__What to work on__
Search the data for "constructor". Each line containing it is to be copied.

__Data extracts__
Lemma new_name_valid x : valid_component x = true -> valid_component (new_name x) = true.
Proof.
  unfold new_name. destruct (changed x) eqn:Ec; [|done]. intros Hx.
  pose proof (valid_component_nonempty x Hx) as Hne.
  assert (Hna : forallb is_allowed x = false).
  { unfold changed in Ec. apply andb_prop in Ec as [Ec _]. apply negb_true_iff in Ec.
    destruct (forallb is_allowed x) eqn:Ha; [|done]. unfold alreadyValid, validNamePattern in Ec.
    destruct x as [|c x']; [done|]. by rewrite Ha, containsPlus_allowed in Ec. }
  pose proof (sanitize_underscore x Hna) as Hu.
  unfold valid_component. rewrite allowed_no_sep by apply sanitize_allowed.
  rewrite !bool_decide_eq_true_2; [done|..];
    first [apply sanitize_nonempty, Hne|intros E; rewrite E in Hu; vm_compute in Hu; naive_solver].
Qed.

Lemma plan_valid (t : node) p :
  wf t = true -> Forall (fun pr => valid_component (base pr.2) = true) (plan p t).
Proof.
  revert p. induction t as [r d|r es IH] using node_ind'; intros p Hwf; [constructor|].
  destruct r; [|constructor]. apply wf_dir in Hwf as [_ Hes].
  apply List.Forall_forall. intros pr (e & He & Hin)%in_flat_map.
  destruct (Hes e He) as [Hv Hw]. apply in_app_or in Hin as [Hin|Hin].
  - destruct (changed e.1); [|done]. destruct Hin as [<-|[]]. cbn [snd]. rewrite base_snoc.
    by apply new_name_valid.
  - rewrite List.Forall_forall in IH. by apply (proj1 (List.Forall_forall _ _) (IH e He (p </> e.1) Hw)).
Qed.

(** ** The file system along the loop *)

Lemma update_dir_ext (t : node) q f g :
  (forall r L, lookup t q = Some (Dir r L) -> f L = g L) -> update_dir t q f = update_dir t q g.
Proof.
  revert t; induction q as [|x q IH]; intros t H; destruct t as [r0 d|r0 es]; try done.
  - simpl. by rewrite (H r0 es).
  - simpl. destruct (find_entry x es) as [c|] eqn:E; [|done]. rewrite (IH c); [done|].
    intros r L Hl. apply (H r). simpl. by rewrite E.
Qed.

Lemma put_entry_find x c (L : entries) :
  sorted_names L = true -> find_entry x L = Some c -> put_entry x c L = L.
Proof.
  induction L as [|[y d] L IH]; [done|]. intros HL Hx. pose proof HL as HL'.
  apply sorted_names_cons in HL' as [Ha Hs]. cbn [put_entry].
  destruct (name_compare x y) eqn:E.
  - apply name_compare_eq in E as ->. simpl in Hx. rewrite bool_decide_eq_true_2 in Hx by done.
    by injection Hx as ->.
  - exfalso. simpl in Hx. rewrite bool_decide_eq_false_2 in Hx
      by (intros ->; by rewrite name_compare_refl in E).
    apply find_entry_Some in Hx. unfold names_above in Ha. rewrite List.Forall_forall in Ha.
    pose proof (Ha _ Hx) as Hyx. cbn [fst] in Hyx.
    assert (Hxy : name_ltb x y = true) by (unfold name_ltb; by rewrite E).
    pose proof (name_ltb_trans _ _ _ Hxy Hyx) as Hxx. by rewrite name_ltb_irrefl in Hxx.
  - simpl in Hx. rewrite bool_decide_eq_false_2 in Hx by (intros ->; by rewrite name_compare_refl in E).
    by rewrite IH.
Qed.

Lemma update_dir_id (t : node) q r L :
  wf t = true -> lookup t q = Some (Dir r L) -> update_dir t q (fun L0 => L0) = Some t.
Proof.
  revert t; induction q as [|x q IH]; intros t Hwf Hl.
  - by injection Hl as ->.
  - destruct t as [r0 d|r0 es]; [done|]. simpl in Hl |- *.
    destruct (find_entry x es) as [c|] eqn:E; [|done].
    pose proof Hwf as Hw. apply wf_dir in Hw as [Hs Hes].
    rewrite (IH c); [|apply (Hes (x, c)), find_entry_Some, E|done]. by rewrite put_entry_find.
Qed.

(** Updating an entry of the directory [q] is updating [q]. *)
Lemma update_dir_snoc (t : node) q x f r L r' es :
  lookup t q = Some (Dir r L) -> find_entry x L = Some (Dir r' es) ->
  update_dir t (q </> x) f = update_dir t q (put_entry x (Dir r' (f es))).
Proof.
  revert t; induction q as [|y q IH]; intros t Hl Hx.
  - injection Hl as ->. simpl. by rewrite Hx.
  - destruct t as [r0 d|r0 es0]; [done|]. simpl in Hl |- *.
    destruct (find_entry y es0) as [c|]; [|done]. by rewrite (IH c).
Qed.

(** [os.Rename] of an entry to a name that is free in the same directory. *)
Lemma rename_sibling (t : node) q r L x y n :
  lookup t q = Some (Dir r L) -> find_entry x L = Some n -> find_entry y L = None ->
  exists t', update_dir t q (fun L0 => put_entry y n (del_entry x L0)) = Some t' /\
             rename t (q </> x) (q </> y) = inl t'.
Proof.
  intros Hq Hx Hy.
  assert (Hxy : x <> y) by (intros ->; congruence).
  destruct (update_dir_Some t q (del_entry x) r L Hq) as [t1 Ht1].
  destruct (update_dir_Some t q (fun L0 => put_entry y n (del_entry x L0)) r L Hq) as [t2 Ht2].
  exists t2. split; [done|].
  unfold rename. rewrite !lookup_snoc, Hq. cbn iota. rewrite Hy, Hx.
  assert (Hsp : strict_prefixb (q </> x) (q </> y) = false).
  { unfold strict_prefixb. rewrite !length_app. cbn [length].
    by rewrite bool_decide_eq_false_2 by lia. }
  rewrite Hsp. cbn iota.
  assert (Hne : q </> x <> q </> y) by (intros Heq; apply app_inj_tail in Heq as [_ ?]; congruence).
  destruct n; rewrite bool_decide_eq_false_2 by done;
    rewrite !parent_snoc, !base_snoc, Hq, Ht1, (update_dir_compose _ _ _ _ _ Ht1), Ht2; done.
Qed.

Lemma apply_renames_cat dry (T T1 T2 : node) ps1 ps2 l1 l2 :
  apply_renames dry T ps1 = (T1, l1) -> apply_renames dry T1 ps2 = (T2, l2) ->
  apply_renames dry T (ps1 ++ ps2) = (T2, l1 ++ l2).
Proof.
  revert T l1; induction ps1 as [|[o n] ps1 IH]; intros T l1; [by intros [= -> <-]|].
  cbn [app apply_renames].
  destruct (if dry then _ else _) as [T0 l0].
  destruct (apply_renames dry T0 ps1) as [T3 l3] eqn:E. intros [= <- <-] H2.
  rewrite (IH _ _ E H2). by rewrite app_assoc.
Qed.

Lemma apply_renames_wf (T T' : node) ps l :
  wf T = true -> Forall (fun pr => valid_component (base pr.2) = true) ps ->
  apply_renames false T ps = (T', l) -> wf T' = true.
Proof.
  revert T l; induction ps as [|[o n] ps IH]; intros T l Hwf Hps; [by intros [= <- _]|].
  inversion Hps as [|? ? Hn Hps']; subst. cbn [apply_renames].
  destruct (rename T o n) as [T1|e] eqn:Er;
    destruct (apply_renames false _ ps) as [T2 l2] eqn:E; intros [= <- _];
    (eapply IH; [| |exact E]; [|done]); [by eapply rename_keeps_wf|done].
Qed.

(** ** The loop, directory by directory *)

Definition entry_plan (p : path) (e : name * node) : list (path * path) :=
  (if changed e.1 then [(p </> e.1, p </> new_name e.1)] else []) ++ plan (p </> e.1) e.2.

Lemma plan_log_app ps1 ps2 : plan_log (ps1 ++ ps2) = plan_log ps1 ++ plan_log ps2.
Proof. apply map_app. Qed.

Lemma rev_entry_plans p es' x c :
  rev (flat_map (entry_plan p) (es' ++ [(x, c)])) =
  rev (plan (p </> x) c) ++ rev (if changed x then [(p </> x, p </> new_name x)] else [])
    ++ rev (flat_map (entry_plan p) es').
Proof.
  rewrite flat_map_app, rev_app_distr. cbn [flat_map]. rewrite app_nil_r.
  unfold entry_plan. cbn [fst snd]. by rewrite rev_app_distr, <- app_assoc.
Qed.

__Written solution__
  revert p. induction t as [r d|r es IH] using node_ind'; intros p Hwf; [constructor|].
  destruct r; [|constructor]. apply wf_dir in Hwf as [_ Hes].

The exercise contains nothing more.